### RECORDS FOR PROCESSING

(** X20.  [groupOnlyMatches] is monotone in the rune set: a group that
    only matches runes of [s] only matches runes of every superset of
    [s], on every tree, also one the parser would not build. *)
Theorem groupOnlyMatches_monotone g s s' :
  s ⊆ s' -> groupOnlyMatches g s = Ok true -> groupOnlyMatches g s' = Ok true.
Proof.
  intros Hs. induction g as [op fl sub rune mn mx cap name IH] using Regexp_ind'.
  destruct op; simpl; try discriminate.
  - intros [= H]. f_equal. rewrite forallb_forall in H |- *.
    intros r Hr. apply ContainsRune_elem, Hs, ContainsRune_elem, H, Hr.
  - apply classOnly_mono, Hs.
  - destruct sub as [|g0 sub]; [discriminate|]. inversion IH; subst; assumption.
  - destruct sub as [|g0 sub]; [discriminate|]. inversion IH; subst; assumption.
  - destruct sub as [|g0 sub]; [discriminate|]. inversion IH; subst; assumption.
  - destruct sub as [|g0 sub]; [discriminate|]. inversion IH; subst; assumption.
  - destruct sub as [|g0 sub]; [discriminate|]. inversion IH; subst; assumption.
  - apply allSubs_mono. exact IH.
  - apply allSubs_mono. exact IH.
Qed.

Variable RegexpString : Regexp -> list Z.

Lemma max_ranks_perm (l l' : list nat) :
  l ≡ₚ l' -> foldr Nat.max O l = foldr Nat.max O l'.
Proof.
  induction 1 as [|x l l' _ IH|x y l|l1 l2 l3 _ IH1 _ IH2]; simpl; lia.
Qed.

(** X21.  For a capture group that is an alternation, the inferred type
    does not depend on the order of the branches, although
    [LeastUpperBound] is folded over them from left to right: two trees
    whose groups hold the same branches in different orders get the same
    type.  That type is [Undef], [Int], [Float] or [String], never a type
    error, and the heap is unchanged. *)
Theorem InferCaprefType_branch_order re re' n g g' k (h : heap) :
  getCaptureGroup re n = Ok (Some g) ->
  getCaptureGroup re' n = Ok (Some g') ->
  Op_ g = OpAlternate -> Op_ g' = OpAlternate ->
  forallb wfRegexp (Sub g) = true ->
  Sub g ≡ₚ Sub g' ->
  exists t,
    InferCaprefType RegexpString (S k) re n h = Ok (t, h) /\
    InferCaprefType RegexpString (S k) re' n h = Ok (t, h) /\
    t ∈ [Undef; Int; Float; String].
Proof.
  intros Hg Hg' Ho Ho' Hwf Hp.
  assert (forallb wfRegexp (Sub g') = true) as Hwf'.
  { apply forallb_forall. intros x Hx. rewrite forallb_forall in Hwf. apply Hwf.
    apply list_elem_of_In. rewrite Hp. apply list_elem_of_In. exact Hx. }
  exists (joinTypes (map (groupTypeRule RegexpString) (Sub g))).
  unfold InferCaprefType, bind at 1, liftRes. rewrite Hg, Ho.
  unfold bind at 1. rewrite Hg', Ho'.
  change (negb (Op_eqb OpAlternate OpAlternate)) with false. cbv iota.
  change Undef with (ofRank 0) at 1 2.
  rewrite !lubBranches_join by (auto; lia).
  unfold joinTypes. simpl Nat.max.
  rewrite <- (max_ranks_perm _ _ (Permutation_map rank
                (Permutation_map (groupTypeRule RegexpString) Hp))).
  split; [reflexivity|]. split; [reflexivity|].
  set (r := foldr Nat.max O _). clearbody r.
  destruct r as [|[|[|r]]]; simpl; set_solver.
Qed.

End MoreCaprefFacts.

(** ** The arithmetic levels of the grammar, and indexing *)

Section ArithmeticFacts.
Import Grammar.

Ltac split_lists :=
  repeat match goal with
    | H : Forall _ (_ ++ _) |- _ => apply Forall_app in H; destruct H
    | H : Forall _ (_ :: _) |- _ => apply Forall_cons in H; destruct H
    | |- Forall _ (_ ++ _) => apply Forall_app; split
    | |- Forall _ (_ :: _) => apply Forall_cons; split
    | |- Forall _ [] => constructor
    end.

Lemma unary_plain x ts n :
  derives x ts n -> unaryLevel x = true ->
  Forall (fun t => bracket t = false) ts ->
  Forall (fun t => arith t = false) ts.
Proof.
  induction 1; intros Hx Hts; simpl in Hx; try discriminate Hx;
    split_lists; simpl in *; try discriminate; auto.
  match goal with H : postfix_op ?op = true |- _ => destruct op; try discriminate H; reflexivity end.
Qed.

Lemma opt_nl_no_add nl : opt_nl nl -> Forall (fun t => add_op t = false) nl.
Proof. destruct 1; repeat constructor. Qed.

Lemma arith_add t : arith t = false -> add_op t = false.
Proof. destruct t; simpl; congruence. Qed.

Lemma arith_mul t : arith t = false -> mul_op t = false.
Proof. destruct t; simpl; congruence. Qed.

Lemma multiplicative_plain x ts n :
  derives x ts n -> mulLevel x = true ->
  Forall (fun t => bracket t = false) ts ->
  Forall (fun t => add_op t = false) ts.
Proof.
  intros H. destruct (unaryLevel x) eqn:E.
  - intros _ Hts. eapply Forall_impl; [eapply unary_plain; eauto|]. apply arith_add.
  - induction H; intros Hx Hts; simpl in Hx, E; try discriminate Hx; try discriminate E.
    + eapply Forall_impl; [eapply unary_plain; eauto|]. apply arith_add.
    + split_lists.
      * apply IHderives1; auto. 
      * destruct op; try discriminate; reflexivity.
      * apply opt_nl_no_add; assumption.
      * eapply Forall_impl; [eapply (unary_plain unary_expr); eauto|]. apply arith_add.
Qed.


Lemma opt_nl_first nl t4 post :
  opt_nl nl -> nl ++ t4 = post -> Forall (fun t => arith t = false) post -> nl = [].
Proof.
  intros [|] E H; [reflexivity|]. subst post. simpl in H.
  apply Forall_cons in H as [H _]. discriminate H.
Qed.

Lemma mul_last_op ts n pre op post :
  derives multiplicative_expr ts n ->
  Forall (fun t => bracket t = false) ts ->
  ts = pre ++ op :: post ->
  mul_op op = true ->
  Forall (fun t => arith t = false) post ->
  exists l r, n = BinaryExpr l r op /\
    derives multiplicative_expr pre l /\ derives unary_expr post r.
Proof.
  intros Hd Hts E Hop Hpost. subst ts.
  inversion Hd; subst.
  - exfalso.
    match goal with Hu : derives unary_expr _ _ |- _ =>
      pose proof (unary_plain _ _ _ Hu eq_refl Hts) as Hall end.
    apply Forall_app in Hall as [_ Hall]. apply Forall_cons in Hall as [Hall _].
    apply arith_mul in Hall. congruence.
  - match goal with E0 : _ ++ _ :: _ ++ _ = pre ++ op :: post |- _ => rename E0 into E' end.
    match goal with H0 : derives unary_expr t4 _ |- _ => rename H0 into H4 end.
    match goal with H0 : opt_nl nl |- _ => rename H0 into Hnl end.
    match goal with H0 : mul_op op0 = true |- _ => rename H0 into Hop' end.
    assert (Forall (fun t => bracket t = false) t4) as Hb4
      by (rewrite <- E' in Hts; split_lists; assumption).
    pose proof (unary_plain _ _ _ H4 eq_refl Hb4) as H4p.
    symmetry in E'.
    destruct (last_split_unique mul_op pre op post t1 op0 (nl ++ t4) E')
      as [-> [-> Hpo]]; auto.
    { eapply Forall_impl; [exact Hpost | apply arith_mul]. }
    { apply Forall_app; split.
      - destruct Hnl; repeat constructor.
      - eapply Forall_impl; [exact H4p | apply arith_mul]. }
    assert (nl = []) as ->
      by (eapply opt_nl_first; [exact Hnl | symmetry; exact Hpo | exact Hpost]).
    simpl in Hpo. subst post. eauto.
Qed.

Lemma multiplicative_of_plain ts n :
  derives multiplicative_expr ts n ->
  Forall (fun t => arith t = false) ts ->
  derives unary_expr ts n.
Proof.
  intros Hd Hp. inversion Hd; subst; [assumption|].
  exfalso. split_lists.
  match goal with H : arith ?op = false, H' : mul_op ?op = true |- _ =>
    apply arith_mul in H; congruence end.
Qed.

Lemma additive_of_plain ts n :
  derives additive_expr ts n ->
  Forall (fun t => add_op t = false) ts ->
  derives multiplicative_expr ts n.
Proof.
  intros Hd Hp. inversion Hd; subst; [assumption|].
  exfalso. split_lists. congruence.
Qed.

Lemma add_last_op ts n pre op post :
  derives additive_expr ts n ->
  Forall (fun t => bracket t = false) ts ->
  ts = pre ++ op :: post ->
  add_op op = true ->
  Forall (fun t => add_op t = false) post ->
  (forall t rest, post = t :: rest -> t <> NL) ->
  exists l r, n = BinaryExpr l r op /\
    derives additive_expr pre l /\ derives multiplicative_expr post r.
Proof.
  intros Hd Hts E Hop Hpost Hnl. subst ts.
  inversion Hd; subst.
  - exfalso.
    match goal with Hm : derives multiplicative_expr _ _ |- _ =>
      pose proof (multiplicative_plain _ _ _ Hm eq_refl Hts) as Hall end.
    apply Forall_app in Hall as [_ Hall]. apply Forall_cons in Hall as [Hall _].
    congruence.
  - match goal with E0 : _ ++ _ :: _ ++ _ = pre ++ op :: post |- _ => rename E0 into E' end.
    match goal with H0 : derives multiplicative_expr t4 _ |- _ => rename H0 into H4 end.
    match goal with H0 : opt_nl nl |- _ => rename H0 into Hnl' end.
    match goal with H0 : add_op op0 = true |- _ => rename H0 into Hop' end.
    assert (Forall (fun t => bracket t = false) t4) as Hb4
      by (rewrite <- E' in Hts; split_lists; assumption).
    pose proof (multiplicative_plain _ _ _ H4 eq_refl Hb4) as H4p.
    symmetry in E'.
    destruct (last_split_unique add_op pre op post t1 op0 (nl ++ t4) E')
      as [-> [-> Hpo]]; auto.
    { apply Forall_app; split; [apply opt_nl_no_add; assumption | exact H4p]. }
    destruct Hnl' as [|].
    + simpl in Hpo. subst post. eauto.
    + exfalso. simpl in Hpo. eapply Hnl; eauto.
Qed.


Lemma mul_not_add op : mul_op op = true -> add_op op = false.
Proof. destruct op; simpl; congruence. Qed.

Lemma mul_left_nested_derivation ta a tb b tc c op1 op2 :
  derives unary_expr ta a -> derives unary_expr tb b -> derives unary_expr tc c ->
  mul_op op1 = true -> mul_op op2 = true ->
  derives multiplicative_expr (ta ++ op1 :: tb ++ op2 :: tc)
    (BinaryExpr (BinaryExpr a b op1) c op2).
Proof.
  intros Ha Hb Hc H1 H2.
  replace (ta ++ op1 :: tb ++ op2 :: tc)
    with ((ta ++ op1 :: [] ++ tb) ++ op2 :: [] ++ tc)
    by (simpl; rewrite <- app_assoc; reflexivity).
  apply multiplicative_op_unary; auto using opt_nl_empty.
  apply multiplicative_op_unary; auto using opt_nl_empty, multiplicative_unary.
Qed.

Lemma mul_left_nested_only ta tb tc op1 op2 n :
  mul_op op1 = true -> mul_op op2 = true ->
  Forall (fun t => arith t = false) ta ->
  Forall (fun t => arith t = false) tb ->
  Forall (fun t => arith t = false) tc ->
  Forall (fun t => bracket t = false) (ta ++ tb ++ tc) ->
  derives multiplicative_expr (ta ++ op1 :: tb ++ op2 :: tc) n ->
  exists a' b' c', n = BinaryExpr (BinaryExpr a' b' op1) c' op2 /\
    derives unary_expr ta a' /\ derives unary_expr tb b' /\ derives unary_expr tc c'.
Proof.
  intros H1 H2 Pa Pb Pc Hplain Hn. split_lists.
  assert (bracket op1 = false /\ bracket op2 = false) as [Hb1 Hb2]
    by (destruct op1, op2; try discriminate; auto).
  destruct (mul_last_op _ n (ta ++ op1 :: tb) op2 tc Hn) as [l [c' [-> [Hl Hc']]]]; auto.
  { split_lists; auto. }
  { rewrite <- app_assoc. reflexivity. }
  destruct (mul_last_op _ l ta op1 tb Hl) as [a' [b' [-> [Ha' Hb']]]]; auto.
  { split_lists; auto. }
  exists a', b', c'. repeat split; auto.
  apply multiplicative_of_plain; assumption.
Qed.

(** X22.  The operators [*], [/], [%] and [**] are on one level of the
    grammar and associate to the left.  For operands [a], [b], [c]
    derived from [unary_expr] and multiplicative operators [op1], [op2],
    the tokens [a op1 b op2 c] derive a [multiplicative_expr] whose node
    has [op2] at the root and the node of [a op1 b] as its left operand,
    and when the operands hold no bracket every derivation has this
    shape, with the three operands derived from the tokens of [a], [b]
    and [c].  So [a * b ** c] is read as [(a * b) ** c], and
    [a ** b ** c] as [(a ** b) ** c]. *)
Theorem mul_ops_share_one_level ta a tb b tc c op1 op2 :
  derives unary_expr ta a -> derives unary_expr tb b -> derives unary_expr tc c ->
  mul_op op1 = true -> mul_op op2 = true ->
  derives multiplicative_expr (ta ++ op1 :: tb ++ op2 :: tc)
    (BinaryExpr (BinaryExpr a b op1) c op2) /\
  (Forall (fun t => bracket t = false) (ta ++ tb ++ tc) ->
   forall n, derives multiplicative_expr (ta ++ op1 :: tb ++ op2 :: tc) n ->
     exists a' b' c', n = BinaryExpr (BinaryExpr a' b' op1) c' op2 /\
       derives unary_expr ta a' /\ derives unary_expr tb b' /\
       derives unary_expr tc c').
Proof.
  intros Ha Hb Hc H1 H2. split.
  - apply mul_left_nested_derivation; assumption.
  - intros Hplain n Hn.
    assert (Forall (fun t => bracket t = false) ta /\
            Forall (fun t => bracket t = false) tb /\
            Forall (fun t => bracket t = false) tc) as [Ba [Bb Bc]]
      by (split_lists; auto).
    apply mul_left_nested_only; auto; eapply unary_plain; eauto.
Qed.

######
### RECORDS FOR PROCESSING

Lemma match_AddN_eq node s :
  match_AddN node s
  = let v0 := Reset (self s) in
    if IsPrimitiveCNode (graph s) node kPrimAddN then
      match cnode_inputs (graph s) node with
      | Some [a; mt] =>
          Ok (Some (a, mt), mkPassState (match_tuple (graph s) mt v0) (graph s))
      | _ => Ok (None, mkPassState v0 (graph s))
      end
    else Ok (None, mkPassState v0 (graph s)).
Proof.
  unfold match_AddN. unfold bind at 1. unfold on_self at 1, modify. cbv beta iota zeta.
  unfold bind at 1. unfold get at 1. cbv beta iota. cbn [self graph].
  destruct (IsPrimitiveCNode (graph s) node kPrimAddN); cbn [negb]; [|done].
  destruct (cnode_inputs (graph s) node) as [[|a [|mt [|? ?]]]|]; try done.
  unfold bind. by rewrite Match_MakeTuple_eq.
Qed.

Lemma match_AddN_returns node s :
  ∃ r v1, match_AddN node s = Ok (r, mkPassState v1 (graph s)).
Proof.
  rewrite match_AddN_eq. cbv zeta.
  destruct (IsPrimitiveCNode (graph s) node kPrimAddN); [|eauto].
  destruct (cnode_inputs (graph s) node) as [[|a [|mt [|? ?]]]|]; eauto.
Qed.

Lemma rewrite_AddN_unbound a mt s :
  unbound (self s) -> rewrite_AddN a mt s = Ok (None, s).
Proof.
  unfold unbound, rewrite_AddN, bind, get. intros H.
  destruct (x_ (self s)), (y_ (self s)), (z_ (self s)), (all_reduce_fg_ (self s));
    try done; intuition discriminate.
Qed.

######

#### [ABOUT THIS EXERCISE]
Copy from the entries only those lines that hold the word "Float".

#### [ANSWER TO THIS EXERCISE]
    type.  That type is [Undef], [Int], [Float] or [String], never a type
    t ∈ [Undef; Int; Float; String].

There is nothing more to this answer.